Take a look at this bug.

3. Highlight everything and use Ctrl-M to clear direct formatting, just to ensure a clean slate.
4. Select the word "this" and use Ctrl-I to italicize it.
5. Click in a random place to clear the selection, then replace the letters "is" in "this" with "at" - "Take a look at _that_ bug."
6. File > Save a copy > HTML format.

Open the file, and you'll see the paragraph rendered thus:

<p class="western">Take a look at <i>th</i><i>at</i> bug.</p>
Comment 8 Rev. Bob 2015-02-03 01:01:46 UTC
Comment 11 to bug 76021 appears to stem from the same issue:

"Moreover, if I take exactly the same document and add some text, then all these classes change!  Also note the strange duplication of classes that do exactly the same thing (.T13,.T14,.T15,.T18)"

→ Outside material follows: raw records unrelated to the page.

(** * Lumina sales agent: ingestion, hybrid retrieval and chat sessions

    A shallow embedding of [backend/ingestion.py], [backend/vector_store.py]
    and [backend/app.py], and the properties of the chunker, the tenant
    filter, the ingestion pipeline and the per-session state machine.

    Python [str] values that the code takes apart (split, strip, slice,
    regular expression) are lists of characters; the characters are the
    code points below 256.  Identifiers and table columns that the code
    only stores or compares are [string]s.  Python [int]s are [Z]. *)

From Stdlib Require Import ZArith List Ascii String Bool Lia.
From stdpp Require Import gmap strings list fin_maps pretty.

Local Open Scope Z_scope.
Local Open Scope list_scope.

(** ** Python values *)

Abbreviation text := (list ascii).

Definition T (s : string) : text := list_ascii_of_string s.
Definition S_ (t : text) : string := string_of_list_ascii t.

Definition len {A} (l : list A) : Z := Z.of_nat (length l).

Inductive exn : Type :=
  | ValueError (msg : string)
  | KeyError (key : string)
  | ServiceError (msg : string).

Inductive result (A : Type) : Type :=
  | Ok (a : A)
  | Raise (e : exn).
Arguments Ok {A} a.
Arguments Raise {A} e.

(** Exceptions propagate through sequenced calls. *)
#[global] Instance result_ret : MRet result := fun _ a => Ok a.
#[global] Instance result_bind : MBind result := fun _ _ k r =>
  match r with
  | Ok a => k a
  | Raise e => Raise e
  end.

Definition NL : ascii := "010"%char.

(** [str.isspace] on one character: TAB..CR, FS..US, space, NEL, NBSP. *)
Definition is_space (c : ascii) : bool :=
  let n := Z.of_nat (nat_of_ascii c) in
  ((9 <=? n) && (n <=? 13)) || ((28 <=? n) && (n <=? 32))
  || (n =? 133) || (n =? 160).

Fixpoint lstrip (t : text) : text :=
  match t with
  | c :: t' => if is_space c then lstrip t' else t
  | [] => []
  end.

Definition rstrip (t : text) : text := rev (lstrip (rev t)).

(** [str.strip()] *)
Definition strip (t : text) : text := rstrip (lstrip t).

Fixpoint starts_with (p t : text) : bool :=
  match p, t with
  | [], _ => true
  | a :: p', b :: t' => bool_decide (a = b) && starts_with p' t'
  | _ :: _, [] => false
  end.

(** The scan of [str.split(sep)] for a non-empty [sep]: occurrences are
    taken leftmost first and do not overlap.  [acc] is the piece being
    read, reversed; every step consumes at least one character, so the
    length of the text is fuel enough. *)
Fixpoint split_scan (fuel : nat) (sep acc t : text) : list text :=
  match fuel with
  | O => [rev acc]
  | S fuel' =>
      match t with
      | [] => [rev acc]
      | c :: t' =>
          if starts_with sep t
          then rev acc :: split_scan fuel' sep [] (skipn (length sep) t)
          else split_scan fuel' sep (c :: acc) t'
      end
  end.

This is notable in that 76021 relates to "export as XHTML" whereas 65925 involves "save as HTML" - implying that the root problem is in Writer rather than either of those filters.
Comment 9 Robinson Tryon (qubit) 2015-12-13 11:16:22 UTC Comment hidden (obsolete)
Comment 10 QA Administrators 2017-09-01 11:16:35 UTC Comment hidden (obsolete)
Comment 11 Xisco Faulí 2017-09-22 23:25:23 UTC
*** Bug 112563 has been marked as a duplicate of this bug. ***
Comment 12 Rev. Bob 2017-09-27 22:28:36 UTC
In response to comment 10's request for a retest, I performed the steps described in comment 7 and got the same result; nothing has changed.

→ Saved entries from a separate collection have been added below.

(** * nova-mvp: the Bedrock stream manager and the audio playback loop

    A shallow embedding of [bedrock_manager.py] (class
    [BedrockStreamManager]) and of the playback loop of
    [audio_streamer.py] (class [AudioStreamer]), with the statements of the
    specification that concern them; then the rest of [AudioStreamer]
    (opening the devices, capturing, starting and stopping), with further
    properties of both classes.  [main.py], which reads the process
    environment and the command line and depends on signals, is not
    modelled.

    Conventions of the embedding.
    - Python [str] values are represented by their UTF-8 bytes as a Rocq
      [string]; [str.encode('utf-8')] is the identity on that
      representation (a [str] that cannot be encoded, one with a lone
      surrogate, is outside the model).  Python [bytes] audio buffers are
      [list Byte.byte].
    - The string literals of this file are written with an apostrophe
      wherever the Python source has a double quote; [PyStr.dq] puts the
      double quotes back (no template of the source contains an
      apostrophe).
    - Library calls whose result the code only branches on are answered by
      the environment: the outcome of every transport send, receive and
      close, and of every audio device call, is an input of the model.
    - [json.loads] and the [%] string operator are modelled by executable
      functions ([Json.json_loads], [PyStr.format_percent]);
      [Json.json_loads] is [json.loads] on the texts that stay within the
      limits of the interpreter on digits and nesting
      ([Json.within_limits]).  [base64.b64decode] is [Base64.b64decode],
      which skips what is not of the alphabet as the library does.
    - A subscription made through [ops.subscribe_on] is performed by the
      scheduler in the next turn of the event loop; the model takes it at
      the call (see [Bedrock.subject_subscribe]). *)

From Stdlib Require Import String Ascii List Bool Arith NArith ZArith Lia.
Import ListNotations.
Set Warnings "-register-all".
Open Scope string_scope.
Open Scope list_scope.

(* ================================================================== *)
(** * Python strings *)
(* ================================================================== *)

Module PyStr.

Definition dquote : ascii := "034"%char.
Definition backslash : ascii := "092"%char.
Definition apostrophe : ascii := "039"%char.

(** Literals are written with ['] for the double quote. *)
Fixpoint dq (s : string) : string :=
  match s with
  | EmptyString => EmptyString
  | String c r => String (if Ascii.eqb c apostrophe then dquote else c) (dq r)
  end.

(** [needle in hay] for two Python strings. *)
Fixpoint str_in (needle hay : string) : bool :=
  if String.prefix needle hay then true
  else match hay with
       | EmptyString => false
       | String _ r => str_in needle r
       end.

(** The literal pieces of a [%]-template, split at its [%s] directives.
    [%%] is a literal percent sign.  The templates of the source use no
    other directive; any other one is outside the model ([None]). *)
Fixpoint template_segments (tmpl : string) : option (list string) :=
  match tmpl with
  | EmptyString => Some [EmptyString]
  | String c r =>
      if Ascii.eqb c "%"%char then
        match r with
        | String d r' =>
            if Ascii.eqb d "s"%char then
              option_map (cons EmptyString) (template_segments r')
            else if Ascii.eqb d "%"%char then
              match template_segments r' with
              | Some (seg :: segs) => Some (String "%"%char seg :: segs)
              | _ => None
              end
            else None
        | EmptyString => None
        end
      else
        match template_segments r with
        | Some (seg :: segs) => Some (String c seg :: segs)
        | _ => None
        end
  end.

(** Fill the holes between the segments; [None] is Python's [TypeError]
    (not enough arguments, or not all arguments converted). *)
Fixpoint fill (segs : list string) (args : list string) : option string :=
  match segs, args with
  | [seg], [] => Some seg
  | seg :: segs', a :: args' =>
      match segs' with
      | [] => None
      | _ => option_map (fun r => (seg ++ a ++ r)%string) (fill segs' args')
      end
  | _, _ => None
  end.

(** [tmpl % args] where every argument is a [str]. *)
Definition format_percent (tmpl : string) (args : list string) : option string :=
  match template_segments tmpl with
  | Some segs => fill segs args
  | None => None
  end.

End PyStr.

(* ================================================================== *)
(** * JSON values and [json.loads] *)
(* ================================================================== *)

Module Json.

(** A decoded JSON document.  A number keeps its lexeme (the source never
    computes with one); an object keeps its keys in insertion order, each
    key once, as a Python [dict] does. *)
Inductive value : Type :=
| JNull
| JBool (b : bool)
| JNum (lexeme : string)
| JStr (s : string)
| JArr (items : list value)
| JObj (members : list (string * value)).

Inductive token : Type :=
| TLBrace | TRBrace | TLBrack | TRBrack | TColon | TComma
| TString (s : string)
| TNumber (lexeme : string)
| TTrue | TFalse | TNull.

Definition is_ws (c : ascii) : bool :=
  Ascii.eqb c " "%char || Ascii.eqb c "009"%char
  || Ascii.eqb c "010"%char || Ascii.eqb c "013"%char.

Definition is_digit (c : ascii) : bool :=
  let n := N_of_ascii c in (48 <=? n)%N && (n <=? 57)%N.

Definition hex_val (c : ascii) : option N :=
  let n := N_of_ascii c in
  if (48 <=? n)%N && (n <=? 57)%N then Some (n - 48)%N
  else if (65 <=? n)%N && (n <=? 70)%N then Some (n - 55)%N
  else if (97 <=? n)%N && (n <=? 102)%N then Some (n - 87)%N
  else None.

Definition chr (n : N) : string := String (ascii_of_N n) EmptyString.

(** The UTF-8 bytes of a code point (a lone surrogate gets its
    three-byte form). *)
Definition utf8_encode (cp : N) : string :=
  if (cp <? 128)%N then chr cp
  else if (cp <? 2048)%N then
    (chr (192 + cp / 64) ++ chr (128 + cp mod 64))%string
  else if (cp <? 65536)%N then
    (chr (224 + cp / 4096) ++ chr (128 + (cp / 64) mod 64)
       ++ chr (128 + cp mod 64))%string
  else
    (chr (240 + cp / 262144) ++ chr (128 + (cp / 4096) mod 64)
       ++ chr (128 + (cp / 64) mod 64) ++ chr (128 + cp mod 64))%string.

(** A character that may stand unescaped inside a JSON string literal. *)
Definition plain_char (c : ascii) : bool :=
  negb (Ascii.eqb c PyStr.dquote) && negb (Ascii.eqb c PyStr.backslash)
  && (32 <=? N_of_ascii c)%N.

Fixpoint plain (s : string) : bool :=
  match s with
  | EmptyString => true
  | String c r => plain_char c && plain r
  end.

(** States of the number automaton: an optional minus sign, then a
    single 0 or a nonzero digit and more digits, then an optional
    fraction (a dot and one digit or more), then an optional exponent
    (e or E, an optional sign, one digit or more). *)
Inductive num_state : Type :=
| NSign | NZero | NInt | NDot | NFrac | NExp | NExpSign | NExpDigits.

Definition num_accepting (st : num_state) : bool :=
  match st with
  | NZero | NInt | NFrac | NExpDigits => true
  | NSign | NDot | NExp | NExpSign => false
  end.

(** Where the scanner stands. [hi] is a high surrogate read from a
    [\uXXXX] escape that still waits for its low half. *)
Inductive mode : Type :=
| Between
| InStr (acc : string) (hi : option N)
| InEsc (acc : string) (hi : option N)
| InUni (acc : string) (hi : option N) (k : nat) (v : N)
| InNum (st : num_state) (acc : string)
| InWord (tok : token) (todo : string).

Definition snoc (acc : string) (c : ascii) : string :=
  (acc ++ String c EmptyString)%string.

Definition flush_hi (acc : string) (hi : option N) : string :=
  match hi with
  | Some h => (acc ++ utf8_encode h)%string
  | None => acc
  end.

(** A character met between two tokens. *)
Definition between_char (c : ascii) : option (mode * list token) :=
  if is_ws c then Some (Between, [])
  else if Ascii.eqb c "{"%char then Some (Between, [TLBrace])
  else if Ascii.eqb c "}"%char then Some (Between, [TRBrace])
  else if Ascii.eqb c "["%char then Some (Between, [TLBrack])
  else if Ascii.eqb c "]"%char then Some (Between, [TRBrack])
  else if Ascii.eqb c ":"%char then Some (Between, [TColon])
  else if Ascii.eqb c ","%char then Some (Between, [TComma])
  else if Ascii.eqb c PyStr.dquote then Some (InStr EmptyString None, [])
  else if Ascii.eqb c "-"%char then Some (InNum NSign (String c EmptyString), [])
  else if Ascii.eqb c "0"%char then Some (InNum NZero (String c EmptyString), [])
  else if is_digit c then Some (InNum NInt (String c EmptyString), [])
  else if Ascii.eqb c "t"%char then Some (InWord TTrue "rue", [])
  else if Ascii.eqb c "f"%char then Some (InWord TFalse "alse", [])
  else if Ascii.eqb c "n"%char then Some (InWord TNull "ull", [])
  else if Ascii.eqb c "N"%char then Some (InWord (TNumber "NaN") "aN", [])
  else if Ascii.eqb c "I"%char then Some (InWord (TNumber "Infinity") "nfinity", [])
  else None.

(** A code unit decoded from a [\uXXXX] escape, with no high surrogate
    waiting. *)
Definition fresh_unit (acc : string) (v : N) : mode :=
  if (55296 <=? v)%N && (v <=? 56319)%N then InStr acc (Some v)
  else InStr (acc ++ utf8_encode v)%string None.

This is on the Portable build of 5.4.1.2, under Windows 10 Home (32-bit, version 1703, build 15063.540). I have no reason to expect that the test would yield different results on other platforms.
Comment 13 matta2006 2017-09-28 13:02:22 UTC
Problem is still there.

For information, I still keep using LO 4.3.7.2 when I need to edit HTML files. It is not perfect, but the code generated is clearly better than the newer versions.
Comment 14 QA Administrators 2019-03-02 03:51:58 UTC Comment hidden (obsolete)
Comment 15 QA Administrators 2021-03-18 04:17:45 UTC Comment hidden (obsolete)
Comment 16 Stéphane Guillou (stragu) 2021-05-23 14:04:02 UTC
Reproduced in 7.2 alpha1+ following the steps in comment 7. A closing tag directly followed by an exactly equivalent opening tag should be removed from the HTML code.

Version: 7.2.0.0.alpha1+ / LibreOffice Community
Build ID: e9da22d3308557640e0edc45f72b1897f016d19b
CPU threads: 8; OS: Linux 4.15; UI render: default; VCL: gtk3
Locale: en-AU (en_AU.UTF-8); UI: en-US
TinderBox: Linux-rpm_deb-x86_64@86-TDF, Branch:master, Time: 2021-05-21_07:07:00
Calc: threaded
Comment 17 Michael Warner 2022-05-07 10:54:05 UTC
*** Bug 148974 has been marked as a duplicate of this bug. ***
Comment 18 Eldar 2022-05-07 13:05:02 UTC
(In reply to Michael Warner from comment #17)
> *** Bug 148974 has been marked as a duplicate of this bug. ***

I'm author of Bug 148974 and I'm surprised that this bug hasn't been fixed since 2013. Many users use LibreOffice to write articles and then paste formatted text into Website CMS editor. This bug generates bloated HTML code that can be penalized by search engines.